● **Task description**
Find every line in the records below that contains the word "outcome", and copy each such line.

● **Data supplied**
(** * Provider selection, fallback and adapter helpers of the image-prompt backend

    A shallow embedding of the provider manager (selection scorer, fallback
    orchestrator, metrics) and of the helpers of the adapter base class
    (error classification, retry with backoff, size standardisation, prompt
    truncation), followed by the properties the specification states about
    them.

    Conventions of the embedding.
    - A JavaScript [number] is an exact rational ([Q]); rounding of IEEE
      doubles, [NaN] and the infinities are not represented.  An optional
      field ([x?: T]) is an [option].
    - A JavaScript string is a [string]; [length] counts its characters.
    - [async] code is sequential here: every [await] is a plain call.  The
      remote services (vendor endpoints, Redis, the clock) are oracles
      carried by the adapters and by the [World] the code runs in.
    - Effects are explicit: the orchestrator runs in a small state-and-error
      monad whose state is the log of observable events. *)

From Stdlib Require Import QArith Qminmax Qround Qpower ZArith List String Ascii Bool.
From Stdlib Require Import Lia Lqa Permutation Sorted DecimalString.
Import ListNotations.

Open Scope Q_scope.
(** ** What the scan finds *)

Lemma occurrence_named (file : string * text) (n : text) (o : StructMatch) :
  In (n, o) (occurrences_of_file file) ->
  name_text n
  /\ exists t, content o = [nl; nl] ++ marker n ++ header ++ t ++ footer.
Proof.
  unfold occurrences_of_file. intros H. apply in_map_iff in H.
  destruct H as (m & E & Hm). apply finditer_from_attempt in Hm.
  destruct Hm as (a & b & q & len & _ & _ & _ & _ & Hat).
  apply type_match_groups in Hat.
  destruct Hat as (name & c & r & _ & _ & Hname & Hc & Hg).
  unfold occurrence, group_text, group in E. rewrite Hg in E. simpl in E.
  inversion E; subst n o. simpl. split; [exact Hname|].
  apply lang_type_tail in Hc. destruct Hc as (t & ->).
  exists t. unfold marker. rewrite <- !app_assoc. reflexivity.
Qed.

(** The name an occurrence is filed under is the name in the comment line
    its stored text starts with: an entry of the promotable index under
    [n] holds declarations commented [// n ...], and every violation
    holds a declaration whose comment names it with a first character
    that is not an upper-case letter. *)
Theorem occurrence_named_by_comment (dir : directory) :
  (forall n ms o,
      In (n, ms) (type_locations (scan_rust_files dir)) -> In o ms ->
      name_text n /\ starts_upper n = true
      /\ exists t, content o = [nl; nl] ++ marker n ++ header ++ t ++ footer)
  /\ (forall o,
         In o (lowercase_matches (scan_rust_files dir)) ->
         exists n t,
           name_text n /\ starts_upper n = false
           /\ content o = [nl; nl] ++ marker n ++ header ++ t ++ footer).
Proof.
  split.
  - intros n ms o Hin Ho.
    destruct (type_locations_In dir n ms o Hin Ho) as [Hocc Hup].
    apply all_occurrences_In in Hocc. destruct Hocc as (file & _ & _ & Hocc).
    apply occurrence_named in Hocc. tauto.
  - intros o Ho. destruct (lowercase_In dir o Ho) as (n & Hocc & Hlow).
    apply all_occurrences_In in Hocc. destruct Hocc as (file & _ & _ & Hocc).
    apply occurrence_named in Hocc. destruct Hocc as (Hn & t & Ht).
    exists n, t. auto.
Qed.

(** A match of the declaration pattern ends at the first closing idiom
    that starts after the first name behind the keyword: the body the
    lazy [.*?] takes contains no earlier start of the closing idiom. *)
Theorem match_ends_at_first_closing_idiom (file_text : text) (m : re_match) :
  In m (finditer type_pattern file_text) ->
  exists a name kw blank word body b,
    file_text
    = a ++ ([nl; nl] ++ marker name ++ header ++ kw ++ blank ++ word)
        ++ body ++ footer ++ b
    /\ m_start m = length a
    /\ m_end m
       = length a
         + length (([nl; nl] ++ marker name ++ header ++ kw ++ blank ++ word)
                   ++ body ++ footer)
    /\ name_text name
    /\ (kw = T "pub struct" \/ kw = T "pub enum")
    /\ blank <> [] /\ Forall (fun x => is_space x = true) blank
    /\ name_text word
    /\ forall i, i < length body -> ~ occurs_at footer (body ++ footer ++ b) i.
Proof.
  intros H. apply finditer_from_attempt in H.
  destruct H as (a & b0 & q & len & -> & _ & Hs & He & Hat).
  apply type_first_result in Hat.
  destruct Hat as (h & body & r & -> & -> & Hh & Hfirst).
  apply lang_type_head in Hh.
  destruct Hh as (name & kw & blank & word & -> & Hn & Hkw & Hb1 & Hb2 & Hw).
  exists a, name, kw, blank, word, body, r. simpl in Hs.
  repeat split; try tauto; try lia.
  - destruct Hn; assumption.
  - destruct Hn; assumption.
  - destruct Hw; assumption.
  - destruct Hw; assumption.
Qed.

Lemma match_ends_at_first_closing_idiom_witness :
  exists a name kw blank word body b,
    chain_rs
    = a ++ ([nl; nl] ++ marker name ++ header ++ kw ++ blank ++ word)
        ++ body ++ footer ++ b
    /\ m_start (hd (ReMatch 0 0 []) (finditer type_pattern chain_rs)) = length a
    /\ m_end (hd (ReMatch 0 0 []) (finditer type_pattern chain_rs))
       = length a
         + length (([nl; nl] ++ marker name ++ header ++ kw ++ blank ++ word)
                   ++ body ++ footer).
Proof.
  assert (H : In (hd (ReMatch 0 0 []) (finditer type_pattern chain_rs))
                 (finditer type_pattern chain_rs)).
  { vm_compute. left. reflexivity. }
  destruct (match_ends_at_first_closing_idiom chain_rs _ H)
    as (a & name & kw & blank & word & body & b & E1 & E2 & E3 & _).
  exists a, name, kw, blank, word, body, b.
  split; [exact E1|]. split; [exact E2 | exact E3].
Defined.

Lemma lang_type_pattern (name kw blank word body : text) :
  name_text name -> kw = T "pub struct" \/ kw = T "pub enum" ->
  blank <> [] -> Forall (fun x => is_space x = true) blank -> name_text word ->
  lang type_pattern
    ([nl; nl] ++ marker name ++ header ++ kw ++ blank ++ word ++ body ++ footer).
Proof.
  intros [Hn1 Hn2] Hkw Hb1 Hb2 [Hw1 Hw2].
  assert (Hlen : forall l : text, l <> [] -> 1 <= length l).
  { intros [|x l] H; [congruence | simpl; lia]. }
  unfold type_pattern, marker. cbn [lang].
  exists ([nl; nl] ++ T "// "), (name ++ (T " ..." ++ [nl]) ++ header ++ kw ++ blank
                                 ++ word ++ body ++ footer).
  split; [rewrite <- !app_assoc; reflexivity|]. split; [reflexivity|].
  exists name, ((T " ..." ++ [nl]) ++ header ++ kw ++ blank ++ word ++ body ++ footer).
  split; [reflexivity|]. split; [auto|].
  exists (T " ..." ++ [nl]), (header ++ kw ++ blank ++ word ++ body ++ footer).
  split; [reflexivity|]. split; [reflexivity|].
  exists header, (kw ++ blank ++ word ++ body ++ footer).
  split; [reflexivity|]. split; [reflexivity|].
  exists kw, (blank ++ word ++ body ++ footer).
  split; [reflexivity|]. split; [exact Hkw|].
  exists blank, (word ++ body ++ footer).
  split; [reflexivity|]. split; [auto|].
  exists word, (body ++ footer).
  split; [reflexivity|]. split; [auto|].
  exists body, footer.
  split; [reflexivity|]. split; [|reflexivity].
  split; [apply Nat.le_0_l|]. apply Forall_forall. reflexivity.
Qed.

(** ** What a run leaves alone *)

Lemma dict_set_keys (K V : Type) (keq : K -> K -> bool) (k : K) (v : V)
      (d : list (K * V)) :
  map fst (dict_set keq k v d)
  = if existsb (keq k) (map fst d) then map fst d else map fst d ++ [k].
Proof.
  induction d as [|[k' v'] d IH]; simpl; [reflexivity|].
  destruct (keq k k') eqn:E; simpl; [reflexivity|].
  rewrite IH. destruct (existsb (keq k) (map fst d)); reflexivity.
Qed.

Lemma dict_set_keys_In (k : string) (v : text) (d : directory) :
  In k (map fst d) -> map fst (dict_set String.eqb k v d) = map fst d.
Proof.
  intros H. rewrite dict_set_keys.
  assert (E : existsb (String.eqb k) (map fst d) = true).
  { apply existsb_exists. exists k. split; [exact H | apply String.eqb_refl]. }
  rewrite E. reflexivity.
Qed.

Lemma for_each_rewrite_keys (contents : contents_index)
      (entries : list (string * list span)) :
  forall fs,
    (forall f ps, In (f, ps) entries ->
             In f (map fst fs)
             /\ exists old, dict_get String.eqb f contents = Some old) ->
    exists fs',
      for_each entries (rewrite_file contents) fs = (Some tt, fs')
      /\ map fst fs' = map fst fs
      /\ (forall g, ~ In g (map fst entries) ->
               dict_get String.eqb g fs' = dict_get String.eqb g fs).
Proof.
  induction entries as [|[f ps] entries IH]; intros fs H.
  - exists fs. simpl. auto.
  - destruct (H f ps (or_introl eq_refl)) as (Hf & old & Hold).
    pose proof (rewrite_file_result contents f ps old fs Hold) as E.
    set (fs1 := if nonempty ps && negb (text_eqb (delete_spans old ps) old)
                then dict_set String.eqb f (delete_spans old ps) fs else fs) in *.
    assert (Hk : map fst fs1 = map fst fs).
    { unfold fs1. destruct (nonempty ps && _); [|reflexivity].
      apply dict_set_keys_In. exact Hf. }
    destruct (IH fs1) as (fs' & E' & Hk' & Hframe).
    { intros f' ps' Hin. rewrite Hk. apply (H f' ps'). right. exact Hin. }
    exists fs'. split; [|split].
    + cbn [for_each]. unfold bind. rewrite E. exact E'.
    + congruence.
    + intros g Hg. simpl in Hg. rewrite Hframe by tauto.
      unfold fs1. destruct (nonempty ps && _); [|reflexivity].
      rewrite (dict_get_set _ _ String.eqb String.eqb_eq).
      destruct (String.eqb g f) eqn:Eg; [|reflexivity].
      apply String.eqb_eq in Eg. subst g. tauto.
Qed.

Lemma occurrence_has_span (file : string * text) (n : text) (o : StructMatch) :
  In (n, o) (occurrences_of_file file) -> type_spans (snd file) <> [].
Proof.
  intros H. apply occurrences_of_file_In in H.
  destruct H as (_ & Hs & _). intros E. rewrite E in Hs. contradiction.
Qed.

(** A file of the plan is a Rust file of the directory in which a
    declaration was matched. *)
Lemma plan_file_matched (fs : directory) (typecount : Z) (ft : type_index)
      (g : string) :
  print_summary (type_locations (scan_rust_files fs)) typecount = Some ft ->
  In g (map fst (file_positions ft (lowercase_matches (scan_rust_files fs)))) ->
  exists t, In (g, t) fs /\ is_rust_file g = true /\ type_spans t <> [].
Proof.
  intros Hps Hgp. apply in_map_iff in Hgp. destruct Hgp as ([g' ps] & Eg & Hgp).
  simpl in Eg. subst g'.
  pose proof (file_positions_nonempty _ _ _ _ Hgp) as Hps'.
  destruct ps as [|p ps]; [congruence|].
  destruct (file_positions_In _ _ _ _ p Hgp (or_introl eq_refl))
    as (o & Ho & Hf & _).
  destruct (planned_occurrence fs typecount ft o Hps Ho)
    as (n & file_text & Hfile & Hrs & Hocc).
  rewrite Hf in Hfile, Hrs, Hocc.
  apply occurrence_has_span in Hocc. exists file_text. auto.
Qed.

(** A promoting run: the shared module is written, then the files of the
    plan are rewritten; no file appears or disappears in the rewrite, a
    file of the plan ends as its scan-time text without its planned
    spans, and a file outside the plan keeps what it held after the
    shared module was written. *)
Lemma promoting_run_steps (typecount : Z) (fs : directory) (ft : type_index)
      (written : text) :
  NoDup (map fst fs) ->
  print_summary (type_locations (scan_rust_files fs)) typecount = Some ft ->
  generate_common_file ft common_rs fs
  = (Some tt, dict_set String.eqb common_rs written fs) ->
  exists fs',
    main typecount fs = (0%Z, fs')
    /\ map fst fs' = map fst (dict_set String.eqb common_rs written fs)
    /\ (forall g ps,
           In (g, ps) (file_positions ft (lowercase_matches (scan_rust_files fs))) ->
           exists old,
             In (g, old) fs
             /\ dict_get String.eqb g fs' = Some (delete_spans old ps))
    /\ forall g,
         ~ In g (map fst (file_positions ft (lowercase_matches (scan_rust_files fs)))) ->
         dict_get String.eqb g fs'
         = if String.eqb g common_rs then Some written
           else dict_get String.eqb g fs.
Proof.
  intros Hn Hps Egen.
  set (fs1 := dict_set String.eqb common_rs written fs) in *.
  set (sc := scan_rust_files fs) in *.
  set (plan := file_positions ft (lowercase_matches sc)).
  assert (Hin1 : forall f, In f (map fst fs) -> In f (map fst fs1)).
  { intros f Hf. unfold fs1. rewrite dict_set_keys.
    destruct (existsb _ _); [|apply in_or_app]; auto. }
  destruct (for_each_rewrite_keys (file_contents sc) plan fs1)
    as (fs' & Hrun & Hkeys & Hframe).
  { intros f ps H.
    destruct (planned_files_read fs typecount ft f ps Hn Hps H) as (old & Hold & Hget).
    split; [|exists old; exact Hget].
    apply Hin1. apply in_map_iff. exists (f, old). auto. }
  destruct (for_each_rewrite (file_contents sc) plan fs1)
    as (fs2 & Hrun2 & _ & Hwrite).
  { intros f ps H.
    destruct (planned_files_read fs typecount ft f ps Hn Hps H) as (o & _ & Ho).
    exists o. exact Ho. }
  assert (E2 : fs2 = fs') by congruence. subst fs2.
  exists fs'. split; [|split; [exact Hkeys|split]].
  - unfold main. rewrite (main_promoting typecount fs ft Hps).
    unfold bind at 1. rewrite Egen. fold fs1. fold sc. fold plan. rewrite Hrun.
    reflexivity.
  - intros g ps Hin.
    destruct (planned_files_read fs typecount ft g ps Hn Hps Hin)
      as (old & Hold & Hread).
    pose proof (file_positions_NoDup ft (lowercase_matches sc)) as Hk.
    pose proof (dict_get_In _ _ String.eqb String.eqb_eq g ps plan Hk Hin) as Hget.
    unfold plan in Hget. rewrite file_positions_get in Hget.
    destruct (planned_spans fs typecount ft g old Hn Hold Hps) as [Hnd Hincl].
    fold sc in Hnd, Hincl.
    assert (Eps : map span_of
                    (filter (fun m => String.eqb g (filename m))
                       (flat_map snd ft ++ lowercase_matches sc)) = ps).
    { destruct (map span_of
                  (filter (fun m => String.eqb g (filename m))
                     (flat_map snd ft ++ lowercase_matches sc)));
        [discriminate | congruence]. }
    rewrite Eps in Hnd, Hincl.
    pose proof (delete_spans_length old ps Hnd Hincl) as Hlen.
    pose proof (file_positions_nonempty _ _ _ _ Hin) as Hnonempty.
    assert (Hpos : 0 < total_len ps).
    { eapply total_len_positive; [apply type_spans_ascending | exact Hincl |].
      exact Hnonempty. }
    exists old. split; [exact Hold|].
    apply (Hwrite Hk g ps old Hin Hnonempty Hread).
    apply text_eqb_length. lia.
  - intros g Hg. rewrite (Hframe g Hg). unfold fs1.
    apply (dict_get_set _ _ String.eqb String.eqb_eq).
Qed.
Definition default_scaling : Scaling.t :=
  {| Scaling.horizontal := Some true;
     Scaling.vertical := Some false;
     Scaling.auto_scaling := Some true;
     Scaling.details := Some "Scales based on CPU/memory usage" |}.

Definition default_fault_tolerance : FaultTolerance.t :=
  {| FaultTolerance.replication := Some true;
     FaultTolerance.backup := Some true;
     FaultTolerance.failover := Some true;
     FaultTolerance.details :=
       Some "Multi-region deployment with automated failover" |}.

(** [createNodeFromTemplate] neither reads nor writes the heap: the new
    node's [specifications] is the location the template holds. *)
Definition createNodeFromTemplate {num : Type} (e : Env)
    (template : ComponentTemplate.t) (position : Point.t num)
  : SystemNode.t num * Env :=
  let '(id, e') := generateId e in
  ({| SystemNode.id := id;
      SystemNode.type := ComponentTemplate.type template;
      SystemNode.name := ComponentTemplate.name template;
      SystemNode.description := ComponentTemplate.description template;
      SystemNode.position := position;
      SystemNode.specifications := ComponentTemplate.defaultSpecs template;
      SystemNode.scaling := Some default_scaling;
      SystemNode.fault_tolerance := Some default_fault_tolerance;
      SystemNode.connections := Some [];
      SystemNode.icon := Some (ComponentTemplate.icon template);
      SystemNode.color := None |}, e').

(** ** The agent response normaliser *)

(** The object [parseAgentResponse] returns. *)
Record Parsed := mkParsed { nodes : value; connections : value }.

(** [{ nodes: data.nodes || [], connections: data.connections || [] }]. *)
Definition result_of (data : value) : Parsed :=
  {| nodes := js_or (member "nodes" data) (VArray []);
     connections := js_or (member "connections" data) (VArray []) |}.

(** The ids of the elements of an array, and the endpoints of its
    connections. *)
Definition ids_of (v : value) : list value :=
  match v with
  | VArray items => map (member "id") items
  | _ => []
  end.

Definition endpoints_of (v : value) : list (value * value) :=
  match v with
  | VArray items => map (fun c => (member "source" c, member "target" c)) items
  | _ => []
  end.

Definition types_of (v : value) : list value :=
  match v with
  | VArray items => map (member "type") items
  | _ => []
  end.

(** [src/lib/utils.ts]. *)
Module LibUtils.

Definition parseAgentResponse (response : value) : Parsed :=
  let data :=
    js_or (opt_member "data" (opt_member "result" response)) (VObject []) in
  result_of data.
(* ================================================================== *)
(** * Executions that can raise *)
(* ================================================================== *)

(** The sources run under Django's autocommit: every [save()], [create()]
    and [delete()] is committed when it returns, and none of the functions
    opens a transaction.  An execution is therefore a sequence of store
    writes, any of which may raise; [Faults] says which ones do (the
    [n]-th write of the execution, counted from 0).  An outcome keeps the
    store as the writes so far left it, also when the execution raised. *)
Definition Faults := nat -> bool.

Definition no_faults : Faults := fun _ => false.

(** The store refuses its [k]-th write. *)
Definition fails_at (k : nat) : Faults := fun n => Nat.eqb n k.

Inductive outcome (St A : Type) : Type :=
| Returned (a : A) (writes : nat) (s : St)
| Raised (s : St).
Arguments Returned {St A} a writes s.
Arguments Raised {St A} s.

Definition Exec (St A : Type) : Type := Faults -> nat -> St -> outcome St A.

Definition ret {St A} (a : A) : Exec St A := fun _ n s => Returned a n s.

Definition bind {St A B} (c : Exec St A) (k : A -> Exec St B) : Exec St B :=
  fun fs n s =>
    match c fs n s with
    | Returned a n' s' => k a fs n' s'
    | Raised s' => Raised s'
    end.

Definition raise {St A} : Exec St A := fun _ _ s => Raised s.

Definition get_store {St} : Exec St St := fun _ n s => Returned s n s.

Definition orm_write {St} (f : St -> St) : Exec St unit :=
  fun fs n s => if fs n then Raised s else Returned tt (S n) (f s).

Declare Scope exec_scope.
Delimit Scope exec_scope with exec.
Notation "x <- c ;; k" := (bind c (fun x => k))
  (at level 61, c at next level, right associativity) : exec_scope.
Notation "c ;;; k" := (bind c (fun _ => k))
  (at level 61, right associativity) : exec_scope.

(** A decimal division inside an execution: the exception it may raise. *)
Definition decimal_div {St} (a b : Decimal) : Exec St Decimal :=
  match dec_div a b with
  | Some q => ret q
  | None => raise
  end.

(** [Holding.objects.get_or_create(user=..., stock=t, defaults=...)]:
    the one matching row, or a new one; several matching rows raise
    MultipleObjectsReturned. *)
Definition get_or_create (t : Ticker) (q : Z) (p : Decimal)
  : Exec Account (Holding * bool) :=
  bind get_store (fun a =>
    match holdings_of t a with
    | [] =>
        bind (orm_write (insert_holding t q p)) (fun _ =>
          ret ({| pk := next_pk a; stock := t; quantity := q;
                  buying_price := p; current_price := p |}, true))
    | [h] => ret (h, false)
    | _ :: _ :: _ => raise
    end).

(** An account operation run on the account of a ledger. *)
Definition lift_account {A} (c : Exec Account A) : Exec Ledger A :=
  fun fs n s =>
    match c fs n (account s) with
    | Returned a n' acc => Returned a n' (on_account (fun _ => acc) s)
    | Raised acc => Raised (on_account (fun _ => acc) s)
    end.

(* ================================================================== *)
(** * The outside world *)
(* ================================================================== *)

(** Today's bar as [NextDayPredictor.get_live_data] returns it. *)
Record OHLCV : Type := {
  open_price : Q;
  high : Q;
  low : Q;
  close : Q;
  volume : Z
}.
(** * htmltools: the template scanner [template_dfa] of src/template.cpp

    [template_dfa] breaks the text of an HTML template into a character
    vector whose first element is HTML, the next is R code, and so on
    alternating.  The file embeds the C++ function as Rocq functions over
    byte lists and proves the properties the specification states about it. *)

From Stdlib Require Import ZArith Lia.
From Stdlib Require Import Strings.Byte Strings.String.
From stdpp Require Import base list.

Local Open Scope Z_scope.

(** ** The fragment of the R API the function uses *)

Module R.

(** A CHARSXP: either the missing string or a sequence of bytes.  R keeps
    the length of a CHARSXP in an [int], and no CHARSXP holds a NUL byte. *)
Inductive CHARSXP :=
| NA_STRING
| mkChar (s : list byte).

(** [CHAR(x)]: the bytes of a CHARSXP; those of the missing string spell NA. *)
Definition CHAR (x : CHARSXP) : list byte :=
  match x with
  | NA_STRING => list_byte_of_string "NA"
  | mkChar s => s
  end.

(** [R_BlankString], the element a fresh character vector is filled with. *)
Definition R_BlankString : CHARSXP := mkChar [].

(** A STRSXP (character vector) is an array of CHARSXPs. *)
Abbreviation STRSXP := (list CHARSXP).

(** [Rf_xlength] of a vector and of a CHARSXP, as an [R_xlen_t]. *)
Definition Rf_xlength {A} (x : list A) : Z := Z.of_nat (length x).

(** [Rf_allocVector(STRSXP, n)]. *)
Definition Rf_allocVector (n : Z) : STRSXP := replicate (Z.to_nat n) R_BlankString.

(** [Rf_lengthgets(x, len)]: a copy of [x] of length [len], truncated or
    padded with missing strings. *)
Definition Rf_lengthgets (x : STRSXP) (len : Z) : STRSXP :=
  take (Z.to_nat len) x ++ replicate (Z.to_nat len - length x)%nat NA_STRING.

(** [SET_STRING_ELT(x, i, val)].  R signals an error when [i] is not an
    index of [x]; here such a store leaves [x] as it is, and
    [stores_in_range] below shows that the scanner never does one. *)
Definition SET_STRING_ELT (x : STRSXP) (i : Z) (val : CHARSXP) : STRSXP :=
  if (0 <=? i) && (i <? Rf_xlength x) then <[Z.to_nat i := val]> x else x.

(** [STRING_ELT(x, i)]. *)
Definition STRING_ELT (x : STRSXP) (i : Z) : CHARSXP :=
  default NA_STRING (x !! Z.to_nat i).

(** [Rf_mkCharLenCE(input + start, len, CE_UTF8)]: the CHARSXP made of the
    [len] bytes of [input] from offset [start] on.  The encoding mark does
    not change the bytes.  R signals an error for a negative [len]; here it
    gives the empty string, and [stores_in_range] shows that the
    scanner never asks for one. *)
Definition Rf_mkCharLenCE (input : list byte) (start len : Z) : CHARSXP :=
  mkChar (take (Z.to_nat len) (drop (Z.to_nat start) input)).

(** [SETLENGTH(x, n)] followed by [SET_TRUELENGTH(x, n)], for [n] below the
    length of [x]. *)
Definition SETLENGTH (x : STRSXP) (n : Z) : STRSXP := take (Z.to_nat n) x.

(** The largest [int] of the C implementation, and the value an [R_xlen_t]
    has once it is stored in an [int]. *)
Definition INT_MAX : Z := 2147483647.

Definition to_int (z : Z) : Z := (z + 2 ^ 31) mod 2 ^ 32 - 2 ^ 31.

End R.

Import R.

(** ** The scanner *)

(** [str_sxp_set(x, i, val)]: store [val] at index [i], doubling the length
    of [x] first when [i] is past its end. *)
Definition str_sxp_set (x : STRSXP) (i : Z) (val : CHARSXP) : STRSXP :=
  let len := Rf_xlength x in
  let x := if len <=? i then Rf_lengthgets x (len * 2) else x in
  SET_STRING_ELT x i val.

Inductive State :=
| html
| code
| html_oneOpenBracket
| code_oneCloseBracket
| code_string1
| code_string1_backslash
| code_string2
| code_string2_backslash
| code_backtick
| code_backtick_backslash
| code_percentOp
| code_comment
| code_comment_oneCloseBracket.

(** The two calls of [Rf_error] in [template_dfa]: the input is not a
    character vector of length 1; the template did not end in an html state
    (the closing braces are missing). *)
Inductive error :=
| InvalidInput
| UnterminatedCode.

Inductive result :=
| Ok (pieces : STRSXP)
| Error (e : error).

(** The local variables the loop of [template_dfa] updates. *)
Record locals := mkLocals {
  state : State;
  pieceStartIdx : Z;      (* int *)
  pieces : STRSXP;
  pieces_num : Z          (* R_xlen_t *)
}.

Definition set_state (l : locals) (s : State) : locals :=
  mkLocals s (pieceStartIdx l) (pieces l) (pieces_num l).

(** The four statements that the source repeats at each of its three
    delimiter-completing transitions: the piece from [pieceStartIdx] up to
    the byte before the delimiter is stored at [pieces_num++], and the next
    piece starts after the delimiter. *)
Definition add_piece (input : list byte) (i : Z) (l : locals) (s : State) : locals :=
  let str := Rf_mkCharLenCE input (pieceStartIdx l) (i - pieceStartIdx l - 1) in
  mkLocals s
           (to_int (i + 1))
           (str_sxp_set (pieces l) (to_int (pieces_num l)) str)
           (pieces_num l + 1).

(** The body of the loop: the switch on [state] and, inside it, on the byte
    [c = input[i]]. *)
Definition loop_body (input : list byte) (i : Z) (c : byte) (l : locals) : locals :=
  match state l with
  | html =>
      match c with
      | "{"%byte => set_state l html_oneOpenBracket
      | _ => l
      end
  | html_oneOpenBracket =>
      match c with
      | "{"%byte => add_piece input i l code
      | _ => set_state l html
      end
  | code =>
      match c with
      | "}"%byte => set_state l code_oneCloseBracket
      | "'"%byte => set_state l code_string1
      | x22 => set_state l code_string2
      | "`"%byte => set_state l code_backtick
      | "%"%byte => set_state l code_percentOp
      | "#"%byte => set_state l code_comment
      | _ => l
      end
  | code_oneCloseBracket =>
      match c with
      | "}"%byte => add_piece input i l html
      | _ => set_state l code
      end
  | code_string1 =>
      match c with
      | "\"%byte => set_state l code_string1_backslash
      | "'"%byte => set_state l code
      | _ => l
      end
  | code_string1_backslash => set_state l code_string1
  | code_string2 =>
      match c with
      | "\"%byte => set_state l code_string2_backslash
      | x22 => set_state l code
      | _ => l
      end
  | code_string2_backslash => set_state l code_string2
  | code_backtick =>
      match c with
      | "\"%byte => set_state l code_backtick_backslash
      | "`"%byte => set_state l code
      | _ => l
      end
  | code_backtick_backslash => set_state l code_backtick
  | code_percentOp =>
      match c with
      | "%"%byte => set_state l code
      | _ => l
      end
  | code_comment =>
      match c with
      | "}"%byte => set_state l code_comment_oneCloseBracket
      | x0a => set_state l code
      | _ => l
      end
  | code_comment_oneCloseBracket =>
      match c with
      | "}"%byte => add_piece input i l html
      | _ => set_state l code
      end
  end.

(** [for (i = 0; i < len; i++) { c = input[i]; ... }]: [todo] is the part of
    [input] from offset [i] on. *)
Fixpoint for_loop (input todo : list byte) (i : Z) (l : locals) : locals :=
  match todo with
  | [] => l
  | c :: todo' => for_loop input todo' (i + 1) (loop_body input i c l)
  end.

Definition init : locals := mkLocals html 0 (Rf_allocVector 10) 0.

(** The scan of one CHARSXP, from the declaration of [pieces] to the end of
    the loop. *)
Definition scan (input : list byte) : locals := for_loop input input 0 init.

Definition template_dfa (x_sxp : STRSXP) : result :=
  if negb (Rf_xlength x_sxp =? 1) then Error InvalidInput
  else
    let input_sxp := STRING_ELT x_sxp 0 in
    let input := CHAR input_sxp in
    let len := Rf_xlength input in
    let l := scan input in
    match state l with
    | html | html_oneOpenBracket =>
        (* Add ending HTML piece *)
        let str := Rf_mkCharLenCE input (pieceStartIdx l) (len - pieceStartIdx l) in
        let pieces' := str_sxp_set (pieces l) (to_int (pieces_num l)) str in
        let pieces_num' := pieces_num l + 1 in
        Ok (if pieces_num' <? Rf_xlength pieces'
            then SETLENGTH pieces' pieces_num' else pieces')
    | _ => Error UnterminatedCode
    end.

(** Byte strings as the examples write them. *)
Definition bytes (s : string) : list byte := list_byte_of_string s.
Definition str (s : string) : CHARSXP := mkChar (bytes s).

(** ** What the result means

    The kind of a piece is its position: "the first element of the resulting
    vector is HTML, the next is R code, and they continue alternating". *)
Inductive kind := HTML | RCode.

● **Exercise answer**
    [n]-th write of the execution, counted from 0).  An outcome keeps the
Inductive outcome (St A : Type) : Type :=
Definition Exec (St A : Type) : Type := Faults -> nat -> St -> outcome St A.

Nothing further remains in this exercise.